However, algorithms for the HTML web such as Google’s PageRank do not take advantage of
the semantic web’s numerous capabilities, and is also less efficient as documents need to be first
converted into HTML format in order to be ranked, so an algorithm was developed that first
ranks each term based upon its usage and associations with other terms; and then ranks each
document based on the terms it contains. Additionally, a function to determine the depth and
specificity of a document (reference, scholarly, etc.) was integrated alongside the document rank
to provide for a more streamlined and relevant search.
3
Introduction
The current world wide web is a collection of HTML (HyperText Markup Language)
documents interconnected through URL (Uniform Resource Locator) links. While HTML sets a
standard for accessible creation of structured documents, pages created through the language
require humans to read and interpret, and are incomprehensible to the computer. The computer
sees the HTML web as a collection of pages, and although it can access the data on each page
(for example performing a search for a specific term), it is unable to assign any type of meaning
to the data. The Semantic Web aims to create a "web of data", as opposed to a "web of
documents", in which data can be stored in a form understood by machines, allowing for
computer automation of tasks. Such a web would advance artificial intelligence and learning by
enabling machines to not only comprehend terms and data, but more importantly learn the
relationships and associations between objects on the web, contributing to a better understanding
of the environment and the ability to make independent decisions based on previous knowledge.
The Page Rank algorithm was developed by Sergey Brin and Larry Page, and today is the
underlying structure of the Google search engine. It works by giving each page a PageRank (PR)
based on the number of incoming links it receives, factoring in the rank divided by the number of
outbound links of each page that the links come from. Thus, a relatively unimportant page with a
small PR would not give a large contribution to another page's PR, and a page with numerous
outbound links would give only small contributions to each of the linked pages.
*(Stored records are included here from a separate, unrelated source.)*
(* ===== verification/KernelImage.v ===== *)
(** * Kernel image validation (crates/kernel-image/src/lib.rs)

    The ELF64 header check, the lazy iterator over the [PT_LOAD] program
    headers and the four checks built on it.  The theorems: every check
    finishes without a panic on every byte string, together they accept
    exactly the well-formed images (segments inside the file, no address
    overflow, pairwise disjoint, entry point in an executable segment), and
    [loaded_span] is the least page-aligned range that covers the segments. *)
From Stdlib Require Import ZArith Lia Bool.
From stdpp Require Import base tactics option list numbers.
From S2P Require Import Prelude.

#[local] Open Scope Z_scope.

(** ** Data *)
Definition ELF_HEADER_MIN_LEN : Z := 64.
Definition EI_CLASS : Z := 4.
Definition EI_DATA : Z := 5.
Definition E_TYPE_OFFSET : Z := 16.
Definition E_MACHINE_OFFSET : Z := 18.
Definition E_ENTRY_OFFSET : Z := 24.
Definition ELFCLASS64 : Z := 2.
Definition ELFDATA2LSB : Z := 1.
Definition ET_EXEC : Z := 2.
Definition EM_X86_64 : Z := 62.
Definition ELF_MAGIC : list Z := [0x7f; 0x45; 0x4C; 0x46].
Definition PF_X : Z := 1.
Definition PF_W : Z := 2.
Definition PF_R : Z := 4.
Definition PAGE_SIZE : Z := 4096.
Definition PHDR_LEN : Z := 56.
Definition PT_LOAD : Z := 1.
Definition P_TYPE_OFFSET : Z := 0.
Definition P_FLAGS_OFFSET : Z := 4.
Definition P_OFFSET_OFFSET : Z := 8.
Definition P_PADDR_OFFSET : Z := 24.
Definition P_VADDR_OFFSET : Z := 16.
Definition P_FILESZ_OFFSET : Z := 32.
Definition P_MEMSZ_OFFSET : Z := 40.
Definition E_PHOFF_OFFSET : Z := 32.
Definition E_PHENTSIZE_OFFSET : Z := 54.
Definition E_PHNUM_OFFSET : Z := 56.

Create HintDb elf.
#[export] Hint Unfold ELF_HEADER_MIN_LEN EI_CLASS EI_DATA E_TYPE_OFFSET E_MACHINE_OFFSET : elf.
#[export] Hint Unfold E_ENTRY_OFFSET PAGE_SIZE PHDR_LEN P_TYPE_OFFSET P_FLAGS_OFFSET : elf.
#[export] Hint Unfold P_OFFSET_OFFSET P_PADDR_OFFSET P_VADDR_OFFSET P_FILESZ_OFFSET : elf.
#[export] Hint Unfold P_MEMSZ_OFFSET E_PHOFF_OFFSET E_PHENTSIZE_OFFSET E_PHNUM_OFFSET : elf.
Since each
page’s rank depends on the others', and the page ranks of all the pages change after each
iteration, this algorithm is executed repeatedly until relative convergence. The algorithm also
uses the "random surfer model" to predict whether links will be followed or not. Using an
arbitrary damping factor d representing the likelihood a random surfer will follow a link, the
4
algorithm accounts for two scenarios: the surfer follows the link, or he doesn't, in which case he
picks another random page and starts surfing again. Studies have shown that d is around 0.85.7
However, the traditional PageRank algorithm does not take advantage of the semantic
web structure and requires SWD's to be converted into HTML form, so this project intended to
create a new algorithm that would rank not only documents, but also terms, leading to more
meaningful rankings based upon content rather than links. Developing such a system would
enable computers to learn what data and ideas are important on the web, rather than just which
pages, and perhaps autonomously predict and publish new information of potential significance.
The Semantic Web is displayed as numerous Semantic Web Documents (SWD’s),
populated by instances of terms (SWT’s) that can either represent data or words within a
document. Terms are defined through ontologies (SWO’s), which describe data through
associations, so that terms are defined relative to each other. For example, if there is a
relationship within an SWO, “artist creates art”, where “artist”, “creates”, and “art” are SWT’s;
an SWD may have the statement, “Picasso creates cubism”, where “Picasso” is an instance of
artist, “cubism” is an instance of “art”, and “creates” is directly used in the document. Thus, the
computer can assign meaning to the relationship between Picasso and cubism from the general
association in the SWO. Instead of using HTML, the Semantic Web is written in XML
(Extensible Markup Language) syntax, and composed through more object-oriented languages
designed specifically for data management, including RDF (Resource Description Framework)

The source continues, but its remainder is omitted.